* **Problem description**: Copy the lines exactly. Begin at the first line of the data and stop after the line with "if op =? I_J then".

Stored items
++++
(** I_J ... I_LUI *)
Definition immediate (instr xpc : Z) (c : Cpu) : outcome result :=
  let op := Z.land (Z.shiftr instr 26) 0x3f in
  a ← get c (rs instr);
  b ← get c (rt instr);
  if op =? I_J then jump (region_jump instr xpc) c
  else if op =? I_JAL then c ← set c 31 (s32 (xpc + 8)); jump (region_jump instr xpc) c
  else if op =? I_BEQ then branch (a =? b) instr xpc c
  else if op =? I_BNE then branch (negb (a =? b)) instr xpc c
  else if op =? I_BLEZ then branch (a <=? 0) instr xpc c
  else if op =? I_BGTZ then branch (0 <? a) instr xpc c
  else if (op =? I_ADDI) || (op =? I_ADDIU) then assign (rt instr) (s32 (a + immed instr)) c
  else if op =? I_SLTI then assign (rt instr) (bool_int (a <? immed instr)) c
  else if op =? I_SLTIU then assign (rt instr) (bool_int (u32 a <? u32 (immed instr))) c
  else if op =? I_ANDI then assign (rt instr) (Z.land a (immed instr)) c
  else if op =? I_ORI then assign (rt instr) (Z.lor a (immed instr)) c
  else if op =? I_XORI then assign (rt instr) (Z.lxor a (immed instr)) c
  else if op =? I_LUI then assign (rt instr) (s32 (Z.shiftl instr 16)) c
  else Ret u.

(** I_LB ... I_SWR *)
Definition access (instr : Z) (c : Cpu) : outcome result :=
  let op := Z.land (Z.shiftr instr 26) 0x3f in
  a ← get c (rs instr);
  b ← get c (rt instr);
  let i := s32 (a + immed instr) in
  if op =? I_LB then v ← cfetch c i; assign (rt instr) v c
  else if op =? I_LH then v ← sfetch c i; assign (rt instr) v c
  else if op =? I_LWL then
    let b := Z.land b (Z.shiftr (-1) (8 * Z.land (- i) 0x03)) in
    v ← fetch c (Z.land (u32 i) 0xfffffffc);
    assign (rt instr) (Z.lor b (s32 (Z.shiftl v (8 * Z.land i 0x03)))) c
  else if op =? I_LW then v ← fetch c i; assign (rt instr) v c
  else if op =? I_LBU then v ← ucfetch c i; assign (rt instr) v c
  else if op =? I_LHU then v ← usfetch c i; assign (rt instr) v c
  else if op =? I_LWR then
    let b := Z.land b (s32 (Z.shiftl (-1) (8 * Z.land i 0x03))) in
    let b := if Z.land i 0x03 =? 0 then 0 else b in
    v ← fetch c (Z.land (u32 i) 0xfffffffc);
    assign (rt instr) (Z.lor b (Z.shiftr v (8 * Z.land (- i) 0x03))) c
  else if op =? I_SB then c ← cstore i b c; Ret (Next c)
  else if op =? I_SH then c ← sstore i b c; Ret (Next c)
  else if op =? I_SW then c ← store i b c; Ret (Next c)
  else Ret u.

(** The [switch] on the opcode; the coprocessor instructions, SWL, SWR and unknown ones end the program with status 2. *)
Definition execute_instr (instr xpc : Z) (c : Cpu) : outcome result :=
  let op := Z.land (Z.shiftr instr 26) 0x3f in
  if op =? I_SPECIAL then special instr xpc c
  else if op =? I_BCOND then bcond instr xpc c
  else if op <=? I_LUI then immediate instr xpc c
  else access instr c.

(** One round of the endless loop. *)
Definition run_one (c : Cpu) : outcome result :=
  let xpc := pc c in
  let c := with_pc (npc c) (s32 (npc c + 4)) c in
  instr ← ifetch c xpc;
  c ← set c 0 0;
  if negb (instr =? 0) then execute_instr instr xpc c else Ret (Next c).

(** [fuel] rounds; [Next] when the program is still running. *)
Fixpoint run_loop (fuel : nat) (c : Cpu) : outcome result :=
  match fuel with
  | O => Ret (Next c)
  | S fuel =>
      r ← run_one c;
      match r with Next c => run_loop fuel c | Exit n => Ret (Exit n) end
  end.

(** The arguments on the stack: their addresses from [aci] on, the strings, ended by NUL, from [ai] on. *)
Fixpoint push_args (argv : list (list Z)) (aci ai : Z) (c : Cpu) : outcome Cpu :=
  match argv with
  | [] => Ret c
  | s :: argv =>
      c ← store_bytes_at ai (s ++ [0]) c;
      c ← store aci ai c;
      push_args argv (aci + 4) (ai + Z.of_nat (length s) + 1) c
  end.

Definition initial_sp : Z := MEMSIZE - 1024 + memoffset.

Definition runprogram (fuel : nat) (startpc : Z) (argv : list (list Z)) (c : Cpu) : outcome result :=
  let c := with_pc startpc (s32 (startpc + 4)) c in
  c ← set c 29 initial_sp;
  c ← store initial_sp (Z.of_nat (length argv)) c;
  let aci := initial_sp + 4 in
  let ai := aci + 32 in
  c ← push_args argv aci ai c;
  run_loop fuel c.
End interpreter.

(** One test of [ilog2]: the half of the bits that [mask] selects. *)
Definition ilog2_step (mask width : Z) (s : Z * Z) : Z * Z :=
  let '(i, l) := s in
  let j := s32 (Z.land (u32 i) mask) in
  if negb (j =? 0) then (j, l + width) else (i, l).
Definition ilog2 (i : Z) : Z :=
  if i =? 0 then 0
  else (ilog2_step 0xaaaaaaaa 1 (ilog2_step 0xcccccccc 2 (ilog2_step 0xf0f0f0f0 4
         (ilog2_step 0xff00ff00 8 (ilog2_step 0xffff0000 16 (i, 1)))))).2.

(** *** The fields, as [Decode] finds them *)
Lemma field_u32 w n k : 0 ≤ n → 0 ≤ k → n + k ≤ 32 →
  Z.land (Z.shiftr (u32 w) n) (Z.ones k) = Z.land (Z.shiftr w n) (Z.ones k).
Proof.
  intros Hn Hk Hs. apply Z.bits_inj'. intros i Hi. rewrite !Z.land_spec, !Z.shiftr_spec, Z.testbit_ones_nonneg by lia.
  destruct (Z.ltb_spec i k); [|by rewrite !andb_false_r]. rewrite testbit_u32, ltb_true by lia. done.
Qed.

Lemma low_u32 w k : 0 ≤ k ≤ 32 → Z.land (u32 w) (Z.ones k) = Z.land w (Z.ones k).
Proof. intros Hk. pose proof (field_u32 w 0 k) as H. rewrite !Z.shiftr_0_r in H. apply H; lia. Qed.

Lemma rs_u32 w : Z.land (Z.shiftr (u32 w) 21) 0x1f = rs w.
Proof. by apply (field_u32 w 21 5). Qed.
Lemma rt_u32 w : Z.land (Z.shiftr (u32 w) 16) 0x1f = rt w.
Proof. by apply (field_u32 w 16 5). Qed.
Lemma rd_u32 w : Z.land (Z.shiftr (u32 w) 11) 0x1f = rd w.
Proof. by apply (field_u32 w 11 5). Qed.
Lemma shamt_u32 w : Z.land (Z.shiftr (u32 w) 6) 0x1f = shamt w.
Proof. by apply (field_u32 w 6 5). Qed.
Lemma op_u32 w : Z.land (Z.shiftr (u32 w) 26) 0x3f = Z.land (Z.shiftr w 26) 0x3f.
Proof. by apply (field_u32 w 26 6). Qed.
Lemma funct_u32 w : Z.land (u32 w) 0x3f = Z.land w 0x3f.
Proof. by apply (low_u32 w 6). Qed.
Lemma target_u32 w : Z.land (u32 w) 0x3ffffff = Z.land w 0x3ffffff.
Proof. by apply (low_u32 w 26). Qed.

Lemma field_range i n : 0 ≤ Z.land (Z.shiftr i n) 0x1f < 32.
Proof. apply (land_mask_range (Z.shiftr i n) 5). lia. Qed.

(** Both sign extensions of the low 16 bits. *)
Lemma immed_s16 w : immed w = s16 w.
Proof.
  unfold immed, s16. change 0x8000 with (2 ^ 15). rewrite land_pow2_zero, negb_involutive by lia.
  rewrite Z.testbit_eqb by lia. change 0x7fff with (Z.ones 15). rewrite Z.land_ones by lia.
  change (-32768) with (Z.shiftl (-1) 15).
  assert (Z.lor w (Z.shiftl (-1) 15) = w mod 2 ^ 15 - 2 ^ 15) as ->.
  { rewrite <- Z.land_ones by lia.
    assert (Z.lor w (Z.shiftl (-1) 15) = Z.lor (Z.land w (Z.ones 15)) (Z.shiftl (-1) 15)) as ->.
    { apply Z.bits_inj'. intros i Hi. rewrite !Z.lor_spec, Z.land_spec, Z.testbit_ones_nonneg by lia.
      destruct (Z.ltb_spec i 15); [by rewrite andb_true_r|]. rewrite Z.shiftl_spec, Z.bits_m1 by lia.
      by rewrite !orb_true_r. }
    rewrite <- Z.add_nocarry_lor; [done|]. apply Z.bits_inj'. intros i Hi.
    rewrite !Z.land_spec, Z.bits_0, Z.testbit_ones_nonneg by lia. destruct (Z.ltb_spec i 15); [|by rewrite andb_false_r].
    rewrite Z.shiftl_spec_low by lia. by rewrite andb_false_r. }
  destruct (Z.eqb_spec ((w / 2 ^ 15) mod 2) 1); Z.div_mod_to_equations; lia.
Qed.

Lemma extra_u32 w :
  (if negb (Z.land (Z.land (u32 w) 0xffff) 0x8000 =? 0) then s32 (Z.lor (Z.land (u32 w) 0xffff) 0xffff0000)
   else Z.land (u32 w) 0xffff) = immed w.
Proof.
  rewrite immed_s16. change 0xffff with (Z.ones 16). rewrite (low_u32 w 16) by lia. rewrite Z.land_ones by lia.
  assert (- 2 ^ 15 ≤ s16 w < 2 ^ 15) as Hs by (unfold s16; Z.div_mod_to_equations; lia).
  assert (w mod 2 ^ 16 = s16 w mod 2 ^ 16) as -> by (unfold s16; Z.div_mod_to_equations; lia).
  by apply sign_extend_16.
Qed.

(** [Decode] on the words of the four formats. *)
Lemma decode_special w f op :
  Z.land (Z.shiftr w 26) 0x3f = 0 → Z.land w 0x3f = f → Prelude.rd specialTable f = Ret op →
  Decode (u32 w) = Ret (mkInstr (u32 w) op (rs w) (rt w) (rd w) (shamt w)).
Proof.
  intros H0 Hf Ho. unfold Decode. rewrite rs_u32, rt_u32, rd_u32, shamt_u32, op_u32, funct_u32, H0, Hf.
  change (Prelude.rd opTable 0) with (Ret (mkOpInfo SPECIAL RFMT)). cbn [mbind outcome_bind info_opCode format]. by rewrite Ho.
Qed.

Lemma decode_immediate w k op :
  Z.land (Z.shiftr w 26) 0x3f = k → Prelude.rd opTable k = Ret (mkOpInfo op IFMT) → op ≠ SPECIAL → op ≠ BCOND →
  Decode (u32 w) = Ret (mkInstr (u32 w) op (rs w) (rt w) (rd w) (immed w)).
Proof.
  intros Hk Ho H1 H2. unfold Decode. rewrite rs_u32, rt_u32, rd_u32, op_u32, Hk, Ho.
  cbn [mbind outcome_bind info_opCode format]. rewrite extra_u32. by destruct op.
Qed.

Lemma decode_jump w k op :
  Z.land (Z.shiftr w 26) 0x3f = k → Prelude.rd opTable k = Ret (mkOpInfo op JFMT) → op ≠ SPECIAL → op ≠ BCOND →
  Decode (u32 w) = Ret (mkInstr (u32 w) op (rs w) (rt w) (rd w) (Z.land w 0x3ffffff)).
Proof.
  intros Hk Ho H1 H2. unfold Decode. rewrite rs_u32, rt_u32, rd_u32, op_u32, Hk, Ho.
  cbn [mbind outcome_bind info_opCode format]. rewrite target_u32. by destruct op.
Qed.

Definition bcond_op (r : Z) : OpCode :=
  if r =? I_BLTZ then OP_BLTZ else if r =? I_BGEZ then OP_BGEZ
  else if r =? I_BLTZAL then OP_BLTZAL else if r =? I_BGEZAL then OP_BGEZAL else OP_UNIMP.

Lemma decode_bcond w :
  Z.land (Z.shiftr w 26) 0x3f = 1 →
  Decode (u32 w) = Ret (mkInstr (u32 w) (bcond_op (rt w)) (rs w) (rt w) (rd w) (immed w)).
Proof.
  intros H1. unfold Decode. rewrite rs_u32, rt_u32, rd_u32, op_u32, H1.
  change (Prelude.rd opTable 1) with (Ret (mkOpInfo BCOND IFMT)). cbn [mbind outcome_bind info_opCode format].
  rewrite extra_u32. unfold bcond_op.
  assert (Z.land (u32 w) 0x1f0000 = rt w * 2 ^ 16) as ->.
  { rewrite <- rt_u32. change 0x1f0000 with (Z.shiftl 0x1f 16). rewrite <- Z.shiftl_mul_pow2 by lia.
    apply Z.bits_inj'. intros i Hi. rewrite Z.land_spec, !Z.shiftl_spec by lia. rewrite Z.land_spec.
    destruct (Z.lt_ge_cases i 16); [rewrite !(Z.testbit_neg_r _ (i - 16)) by lia; by rewrite andb_false_r|].
    rewrite Z.shiftr_spec by lia. by replace (i - 16 + 16) with i by lia. }
  unfold I_BLTZ, I_BGEZ, I_BLTZAL, I_BGEZAL. do 2 f_equal.
  assert (∀ a b, (a * 2 ^ 16 =? b * 2 ^ 16) = (a =? b)) as E.
  { intros a b. destruct (Z.eqb_spec a b) as [->|]; [apply Z.eqb_refl|]. apply eqb_false. lia. }
  change 0 with (0 * 2 ^ 16) at 1. change 0x10000 with (1 * 2 ^ 16). change 0x100000 with (16 * 2 ^ 16).
  change 0x110000 with (17 * 2 ^ 16). by rewrite !E.
Qed.

(** *** The two memories side by side *)

(** The physical address of a byte of a page in memory; [None] where the machine would trap. *)
Definition where_ (m : Machine) (va : Z) : option Z :=
  match find_entry m (u32 va / PageSize) with
  | Ret (inr (tab, i)) =>
      match Prelude.rd (default [] (tables m !! tab)) i with
      | Ret e => if u32 (physicalPage e) <? NumPhysPages then Some (u32 (physicalPage e) * PageSize + u32 va mod PageSize) else None
      | _ => None
      end
  | _ => None
  end.
(* ===== verification/Disasm.v ===== *)
(** * code/bin/d.c, opstrings.c, disasm.c, main.c, out.c: the MIPS disassembler and the programs around it

    [dump_ascii] prints one instruction; [disasm] prints the text of an object file and [main_load] loads one for
    execute.c.  Object files are read with the library of the compiler, which is a parameter ([ldnshread], the bytes
    of the file).  The instruction printed is compared with what the kernel's processor decodes
    ([disassembly_agrees]). *)

From S2P Require Import Prelude CInt Machine Mips Registers Execute.
From stdpp Require Import strings pretty.
From Stdlib Require Import Ascii Bool.
Import Mips.Mips Execute.Instr.

Open Scope Z_scope.

Module Disasm.

(** *** printf: %08x, %x, and the tab *)
Definition hex_digit (d : Z) : string :=
  match ["0"; "1"; "2"; "3"; "4"; "5"; "6"; "7"; "8"; "9"; "a"; "b"; "c"; "d"; "e"; "f"] !! Z.to_nat d with
  | Some s => s | None => EmptyString end.
Fixpoint hex_digits (n : nat) (z : Z) : string :=
  match n with O => EmptyString | S n => hex_digits n (z / 16) +:+ hex_digit (z mod 16) end.
Definition fmt_08x (z : Z) : string := hex_digits 8 (u32 z).
Definition fmt_x (z : Z) : string := hex_digits (Z.to_nat (Z.log2 (u32 z) / 4 + 1)) (u32 z).
Definition tab : string := String (ascii_of_nat 9) EmptyString.
Definition newline : string := String (ascii_of_nat 10) EmptyString.

(** *** opstrings.c *)
Definition normalops : list string := [
  "special"; "bcond"; "j"; "jal"; "beq"; "bne"; "blez"; "bgtz"; "addi"; "addiu"; "slti"; "sltiu"; "andi"; "ori";
  "xori"; "lui"; "cop0"; "cop1"; "cop2"; "cop3"; "024"; "025"; "026"; "027"; "030"; "031"; "032"; "033"; "034";
  "035"; "036"; "037"; "lb"; "lh"; "lwl"; "lw"; "lbu"; "lhu"; "lwr"; "047"; "sb"; "sh"; "swl"; "sw"; "054"; "055";
  "swr"; "057"; "lwc0"; "lwc1"; "lwc2"; "lwc3"; "064"; "065"; "066"; "067"; "swc0"; "swc1"; "swc2"; "swc3"; "074";
  "075"; "076"; "077" ].

Definition specialops : list string := [
  "sll"; "001"; "srl"; "sra"; "sllv"; "005"; "srlv"; "srav"; "jr"; "jalr"; "012"; "013"; "syscall"; "break"; "016";
  "017"; "mfhi"; "mthi"; "mflo"; "mtlo"; "024"; "025"; "026"; "027"; "mult"; "multu"; "div"; "divu"; "034"; "035";
  "036"; "037"; "add"; "addu"; "sub"; "subu"; "and"; "or"; "xor"; "nor"; "050"; "051"; "slt"; "sltu"; "054"; "055";
  "056"; "057"; "060"; "061"; "062"; "063"; "064"; "065"; "066"; "067"; "070"; "071"; "072"; "073"; "074"; "075";
  "076"; "077" ].
(** C26: without THREADS the kernel does what the comment of main.cc says its options mean, with -l for the reliability
    of the network where the comment says -n: for any list of options of the build, with operands that are no options
    themselves, and whichever files open, [Initialize] takes the value that is given last for a flag and makes the
    objects of the build with it, and [main] makes the calls of the options in their order, up to the first that does
    not come back: the console test and the mail test, which halt the machine, and [StartProcess] of a file that opens;
    an executable that does not open is passed over. *)
Theorem command_line b opens opts :
  THREADS b = false → Forall (λ o, accepted b o = true) opts →
  main b opens (opts ≫= words) =
    Ret (objects b (foldl effect flags0 opts), (calls_until b opens [] opts).1, (calls_until b opens [] opts).2).
Proof.
  intros Ht Ho. unfold main, Initialize. fold (flags_of b (opts ≫= words) flags0).
  fold (commands_of b opens [] (opts ≫= words)).
  rewrite flags_of_options, Ht, commands_of_options by done. cbn [mbind outcome_bind]. by destruct (calls_until b opens [] opts).
Qed.

(** The files that open are those copied into the file system. *)
Definition copied (past : list call) (f : string) : bool :=
  existsb (λ c, match c with Copy _ n => eq_arg n f | _ => false end) past.

Lemma command_line_witness :
  main network_build copied
      ["-m"; "1"; "-f"; "-l"; "0.8"; "-x"; "b"; "-cp"; "a"; "b"; "-rs"; "7"; "-o"; "0"; "-z"] =
    Ret ([Debug EmptyString; Statistics; Interrupt; Scheduler; Timer; MainThread; EnableInterrupts; CallOnUserAbort; Machine false;
          MemoryManager; ThreadList; SynchDisk; FileSystem true; PostOffice 1 (Some "0.8") 10],
         [List_; StartProcess "b"; Copy "a" "b"; Delay 2; MailTest 0], Halts) ∧
  (main network_build copied ["-cp"; "a"; "b"; "-x"; "b"; "-z"] ≫= λ r, Ret (r.1.2, r.2)) =
    Ret ([Copy "a" "b"; StartProcess "b"], Runs).
Proof.
  split.
  - apply (command_line network_build copied [Om "1"; Of; On "0.8"; Ox "b"; Ocp "a" "b"; Ors "7"; Oo "0"; Oz]);
      [reflexivity|]. repeat constructor.
  - assert (main network_build copied ["-cp"; "a"; "b"; "-x"; "b"; "-z"] =
      Ret (objects network_build flags0, [Copy "a" "b"; StartProcess "b"], Runs)) as E;
      [|rewrite E; reflexivity].
    apply (command_line network_build copied [Ocp "a" "b"; Ox "b"; Oz]); [reflexivity|]. repeat constructor.
Defined.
++++
* **Output below**:
(** I_J ... I_LUI *)
Definition immediate (instr xpc : Z) (c : Cpu) : outcome result :=
  let op := Z.land (Z.shiftr instr 26) 0x3f in
  a ← get c (rs instr);
  b ← get c (rt instr);
  if op =? I_J then jump (region_jump instr xpc) c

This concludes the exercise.